Friday, July 27, 2012

TABC to Deploy Apps vs. to Excessive, Underage Drinking


Texas Alcoholic Beverage Commission (TABC) is set to put a damper on traditional alcohol-fueled revelry on Texas beaches this spring break, but parents and the public in general aren't complaining. The potential showstoppers (for college students, at least) are two apps being developed for the TABC: an app that will help alcohol-imbibing users to gauge their motor skills; and an app that will allow anyone to file a complaint with the TABC against an establishment suspected either of serving alcohol to a minor or of over-serving alcohol.

Of course, consumers and the public have long benefited from TABC certification, alcohol server certification, and alcohol training, industry initiatives that have protected the community against the consequences of alcohol abuse.

“Our focus is on risk-based enforcement,” clarified TABC spokeswoman Carolyn Beck. “We’re looking for the sources, not just combing the beach for random people drinking.”

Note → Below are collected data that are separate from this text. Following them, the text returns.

(* ===== verification/Cell.v ===== *)
(** * Cellular isolation (reconcileCell and its parts)

    distributedcache_controller.go: the cell Namespace, its ResourceQuota and
    its NetworkPolicy, and the owner-reference guard every child shares. *)

From S2P Require Import Prelude GoLib Api Kube Names.

Local Open Scope Z_scope.
Local Open Scope prog_scope.

Section Cell.
Context `{KL : KubeLib}.

(** Guarded [SetControllerReference], on the child's metadata. *)
Definition setControllerReferenceIfSameNamespace (cache : DistributedCache) (child : ObjectMeta) :
    goerror + ObjectMeta :=
  if isCrossNamespaceChild cache then inr child else SetControllerReference cache child.

(** The four recommended labels every child is stamped with. *)
Definition stampLabels (cache : DistributedCache) (component : string) (l : gmap string string) :
    gmap string string :=
  <[labelComponent := component]> (<[labelManagedBy := managedByValue]>
    (<[labelInstance := dc_Name cache]> (<[labelName := appName]> l))).

(** Log and record an event unless the operation changed nothing. *)
Definition reportOp (op reason msg : string) : prog (goerror + unit) :=
  if negb (bool_decide (op = OperationResultNone)) then Eventf reason msg;; mret (inr tt)
  else mret (inr tt).

(** ** Namespace *)

Definition cellOfLabel : string := "cache.sk1.services.com/cell-of".

Definition mutateCellNamespace (cache : DistributedCache) (ns : Namespace_) : goerror + Namespace_ :=
  inr (mkNamespace (om_set_Labels (λ l,
    <[cellOfLabel := dc_Namespace cache +:+ "." +:+ dc_Name cache]> (stampLabels cache "cell" l))
    (ns_meta ns))).

Definition reconcileCellNamespace (cache : DistributedCache) : prog (goerror + unit) :=
  r ←? wrapf "CreateOrUpdate Namespace" (CreateOrUpdate KNamespace
         (mkNamespace (newMeta (targetNamespace cache) "")) (mutateCellNamespace cache));
  let '(op, ns) := (r : string * Namespace_) in
  reportOp op "CellNamespaceReconciled"
    ("Cell Namespace " +:+ om_Name (ns_meta ns) +:+ " " +:+ op).

(** ** ResourceQuota *)

(** [totalWithHeadroom]: replicas × memoryPerPod plus a quarter, in [int64]. *)
Definition quotaMemory (cache : DistributedCache) : Quantity :=
  let replicas := specReplicas cache in
  let mem := MemoryPerPod (Spec cache) in
  let totalMem := q_Set mem (wrap64 (q_Value mem * replicas)) in
  let headroom := Z.quot (q_Value totalMem) 4 in
  q_Set totalMem (wrap64 (q_Value totalMem + headroom)).

(** [podCap := replicas + 1], in [int32]. *)
Definition quotaPods (cache : DistributedCache) : Z := wrap32 (specReplicas cache + 1).

Definition resourceQuantity (n : Z) : Quantity := q_New n.

Definition mutateResourceQuota (cache : DistributedCache) (quota : ResourceQuota) :
    goerror + ResourceQuota :=
  let m := om_set_Labels (stampLabels cache "cell") (rq_meta quota) in
  let hard : gmap string Quantity :=
    {[ "pods" := resourceQuantity (quotaPods cache);
       "limits.memory" := quotaMemory cache;
       "requests.memory" := quotaMemory cache ]} in
  match setControllerReferenceIfSameNamespace cache m with
  | inl e => inl e
  | inr m => inr (mkResourceQuota m hard)
  end.

Definition reconcileResourceQuota (cache : DistributedCache) : prog (goerror + unit) :=
  r ←? wrapf "CreateOrUpdate ResourceQuota" (CreateOrUpdate KResourceQuota
         (mkResourceQuota (newMeta "cell-quota" (targetNamespace cache)) ∅)
         (mutateResourceQuota cache));
  let '(op, quota) := (r : string * ResourceQuota) in
  reportOp op "QuotaReconciled"
    ("ResourceQuota " +:+ om_Namespace (rq_meta quota) +:+ "/" +:+ om_Name (rq_meta quota) +:+ " "
     +:+ op +:+ " (memory=" +:+ q_String (quotaMemory cache) +:+ ")").

(** ** NetworkPolicy *)

Definition cellNetworkPolicySpec : NetworkPolicySpec :=
  mkNetworkPolicySpec ∅ ["Ingress"] [[mkPeer (Some ∅) None]].

Definition mutateNetworkPolicy (cache : DistributedCache) (netpol : NetworkPolicy) :
    goerror + NetworkPolicy :=
  let m := om_set_Labels (stampLabels cache "cell") (np_meta netpol) in
  match setControllerReferenceIfSameNamespace cache m with
  | inl e => inl e
  | inr m => inr (mkNetworkPolicy m cellNetworkPolicySpec)
  end.

Definition reconcileNetworkPolicy (cache : DistributedCache) : prog (goerror + unit) :=
  r ←? wrapf "CreateOrUpdate NetworkPolicy" (CreateOrUpdate KNetworkPolicy
         (mkNetworkPolicy (newMeta "cell-isolation" (targetNamespace cache))
            (mkNetworkPolicySpec ∅ [] []))
         (mutateNetworkPolicy cache));
  let '(op, netpol) := (r : string * NetworkPolicy) in
  reportOp op "NetworkPolicyReconciled"
    ("NetworkPolicy " +:+ om_Namespace (np_meta netpol) +:+ "/" +:+ om_Name (np_meta netpol)
     +:+ " " +:+ op).

(** ** The cell *)

Definition reconcileCell (cache : DistributedCache) : prog (goerror + unit) :=
  if negb (isolated cache) then mret (inr tt)
  else
    wrapf "namespace" (reconcileCellNamespace cache) ;;?
    wrapf "resourcequota" (reconcileResourceQuota cache) ;;?
    wrapf "networkpolicy" (reconcileNetworkPolicy cache) ;;?
    mret (inr tt).

(** ** Footprints *)

Lemma reportOp_only l op reason msg :
  bool_decide (TEvent ∈ l) = true → safe (only l) (reportOp op reason msg).
Proof. intros Hl. unfold reportOp, Eventf. repeat safe_step. exact Hl. Qed.

(** The calls of a run other than the recorded events. *)
Definition calls (t : list event) : list event := filter (λ e : event, op_tag (projT1 e) ≠ TEvent) t.

Lemma reportOp_events op reason msg t r :
  runs (reportOp op reason msg) t r → calls t = [].
Proof.
  unfold reportOp, Eventf. intros H. case_bool_decide as Hop; cbn [negb] in H; run_step H; [done|].
  run_step H0. by run_step H.
Qed.

(** A stage that succeeds has made its CreateOrUpdate and reported it. *)
Lemma runs_stage k o f ctx (report : string * obj k → prog (goerror + unit)) t u :
  (∀ r t', runs (report r) t' (inr u) → calls t' = []) →
  runs (ebind (wrapf ctx (CreateOrUpdate k o f)) report) t (inr u) →
  ∃ r evs, t = ev (OCreateOrUpdate k o f) (inr r) :: evs ∧ calls evs = [].
Proof.
  intros Hrep H. unfold CreateOrUpdate in H. run_step H. run_step H0. run_step H0. eauto.
Qed.

Lemma reconcileCell_only cache :
  safe (only [TCreateOrUpdate KNamespace; TCreateOrUpdate KResourceQuota;
              TCreateOrUpdate KNetworkPolicy; TEvent]) (reconcileCell cache).
Proof.
  unfold reconcileCell, reconcileCellNamespace, reconcileResourceQuota, reconcileNetworkPolicy,
    CreateOrUpdate.
  repeat (safe_step || apply reportOp_only); done.
Qed.

(** ** Metadata of the children

    Every mutate function stamps the labels and then sets the owner reference
    (or leaves it alone in a cell). *)
Definition childMeta (cache : DistributedCache) (component : string) (m : ObjectMeta) :
    goerror + ObjectMeta :=
  setControllerReferenceIfSameNamespace cache (om_set_Labels (stampLabels cache component) m).

Lemma stampLabels_lookup cache comp l k :
  stampLabels cache comp l !! k =
    if decide (k = labelComponent) then Some comp
    else if decide (k = labelManagedBy) then Some managedByValue
    else if decide (k = labelInstance) then Some (dc_Name cache)
    else if decide (k = labelName) then Some appName else l !! k.
Proof.
  unfold stampLabels. rewrite !lookup_insert.
  repeat (case_decide; subst); congruence.
Qed.

Lemma stampLabels_idem cache comp l :
  stampLabels cache comp (stampLabels cache comp l) = stampLabels cache comp l.
Proof.
  apply map_eq. intros k. rewrite !stampLabels_lookup. by repeat case_decide.
Qed.

Lemma setControllerReference_frame cache m m' :
  setControllerReferenceIfSameNamespace cache m = inr m' →
  om_Labels m' = om_Labels m ∧ om_CreationTimestamp m' = om_CreationTimestamp m ∧
  om_Name m' = om_Name m ∧ om_Namespace m' = om_Namespace m ∧
  (isCrossNamespaceChild cache = true → m' = m).
Proof.
  unfold setControllerReferenceIfSameNamespace. destruct (isCrossNamespaceChild cache).
  - by intros [= <-].
  - intros H%SetControllerReference_frame. rewrite H. done.
Qed.

Lemma om_set_Labels_same f m : f (om_Labels m) = om_Labels m → om_set_Labels f m = m.
Proof. unfold om_set_Labels. intros ->. by destruct m. Qed.

Lemma childMeta_idem cache comp m m' :
  childMeta cache comp m = inr m' → childMeta cache comp m' = inr m'.
Proof.
  unfold childMeta. intros H. pose proof (setControllerReference_frame _ _ _ H) as (Hl & _).
  rewrite om_set_Labels_same by (rewrite Hl; simpl; apply stampLabels_idem).
  unfold setControllerReferenceIfSameNamespace in *. destruct (isCrossNamespaceChild cache); [done|].
  by eapply SetControllerReference_idem.
Qed.

(** In a cell a child never gets an owner reference. *)
Lemma childMeta_cross cache comp m m' :
  childMeta cache comp m = inr m' → isCrossNamespaceChild cache = true →
  om_OwnerReferences m' = om_OwnerReferences m.
Proof.
  unfold childMeta. intros H%setControllerReference_frame Hx. destruct H as (_ & _ & _ & _ & H).
  by rewrite H.
Qed.

(** ** Claims *)

(** C24: for a quarter-rounded product that fits [int64] the memory quota is
    exactly replicas times memoryPerPod plus a quarter rounded down, hence enough
    for every requested pod, and below the largest [int32] the pod quota is one
    more than the replica count. *)
Theorem quota_covers_requested_pods cache :
  let v := q_Value (MemoryPerPod (Spec cache)) in let r := specReplicas cache in
  0 <= v → 0 <= r < MaxInt32 → v * r + v * r / 4 <= MaxInt64 →
  q_Value (quotaMemory cache) = v * r + v * r / 4 ∧ v * r <= q_Value (quotaMemory cache) ∧
  quotaPods cache = r + 1.
Proof.
  cbv zeta. unfold quotaMemory, quotaPods.
  set (v := q_Value (MemoryPerPod (Spec cache))). set (r := specReplicas cache).
  intros Hv Hr Hfit. assert (0 <= v * r) as Hp by nia.
  pose proof (Z.div_pos (v * r) 4 Hp ltac:(lia)) as Hd.
  rewrite (wrap64_id (v * r)) by go_int.
  rewrite !q_Value_Set by (first [go_int | by apply wrap_ok]).
  rewrite Z.quot_div_nonneg by lia. rewrite wrap64_id by go_int.
  rewrite wrap32_id by go_int. lia.
Qed.

(** At the largest replica count the CRD admits, the pod quota wraps around to
    a negative number: [int32] arithmetic is done before the conversion to
    [int64]. *)
Theorem quota_pods_wraps_at_max cache :
  specReplicas cache = MaxInt32 → quotaPods cache = -2147483648.
Proof. unfold quotaPods. by intros ->. Qed.

(** C39: two isolated caches of the same name in different namespaces share one
    cell - namespace, pod labels, StatefulSet and Service name, ring ConfigMap -
    and disagree on its [cell-of] label, so each one's reconcile rewrites what the
    other's wrote: the namespace never settles. *)
Theorem same_named_cells_collide c1 c2 :
  isolated c1 = true → isolated c2 = true →
  dc_Name c1 = dc_Name c2 → dc_Namespace c1 ≠ dc_Namespace c2 →
  targetNamespace c1 = targetNamespace c2 ∧ podLabels c1 = podLabels c2 ∧
  ringConfigMapName c1 = ringConfigMapName c2 ∧
  ∀ ns n1 n2, mutateCellNamespace c1 ns = inr n1 → mutateCellNamespace c2 n1 = inr n2 → n2 ≠ n1.
Proof.
  intros H1 H2 Hname Hns. unfold targetNamespace, podLabels, ringConfigMapName.
  rewrite H1, H2, Hname. split_and!; [done..|]. unfold mutateCellNamespace.
  intros ns n1 n2 [= <-] [= <-] Heq.
  apply (f_equal (λ n, om_Labels (ns_meta n) !! cellOfLabel)) in Heq. simpl in Heq.
  rewrite !lookup_insert_eq in Heq. injection Heq as Heq. rewrite Hname in Heq.
  apply Hns. symmetry. revert Heq. generalize (String "."%char (dc_Name c2)). intros suffix.
  apply string_app_inj_r.
Qed.

(** ReconcileCell does nothing unless isolation is requested; when it is, a
    successful run has created or updated the Namespace, then the ResourceQuota,
    then the NetworkPolicy, each with the mutate function of its stage, and
    nothing else but events. *)
Theorem reconcileCell_builds_cell_in_order cache t :
  runs (reconcileCell cache) t (inr tt) →
  if isolated cache then
    ∃ o1 r1 o2 r2 o3 r3, calls t =
      [ev (OCreateOrUpdate KNamespace o1 (mutateCellNamespace cache)) (inr r1);
       ev (OCreateOrUpdate KResourceQuota o2 (mutateResourceQuota cache)) (inr r2);
       ev (OCreateOrUpdate KNetworkPolicy o3 (mutateNetworkPolicy cache)) (inr r3)] ∧
      om_Name (ns_meta o1) = targetNamespace cache ∧
      om_Namespace (rq_meta o2) = targetNamespace cache ∧
      om_Namespace (np_meta o3) = targetNamespace cache
  else t = [].
Proof.
  unfold reconcileCell. destruct (isolated cache); simpl; [|by intros [-> _]].
  unfold reconcileCellNamespace, reconcileResourceQuota, reconcileNetworkPolicy. intros H.
  run_step H. run_step H0. run_step H. run_step H1. run_step H. run_step H2. run_step H.
  apply runs_stage in H0 as (r1 & evs1 & -> & E1); [|by intros [op o] t'; apply reportOp_events].
  apply runs_stage in H1 as (r2 & evs2 & -> & E2); [|by intros [op o] t'; apply reportOp_events].
  apply runs_stage in H2 as (r3 & evs3 & -> & E3); [|by intros [op o] t'; apply reportOp_events].
  eexists _, r1, _, r2, _, r3. unfold calls in *.
  rewrite app_nil_r, !filter_app, !filter_cons, !decide_True, E1, E2, E3 by done.
  by split_and!.
Qed.

End Cell.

The governor’s office’s criminal justice division is providing funds for the development of the apps—a two-year grant totaling $430,000. It represents the largest spring-break-related grant that TABC has received. TABC said that as of Jan. 31, it had spent $155,800 on development, on distribution of educational materials, and on funding enforcement efforts. “We’re always trying to balance public safety and public service,” 

“You can apply it specifically to spring break because the local economy depends upon that influx of consumers, and to keep that influx you have to keep it safe and fun.”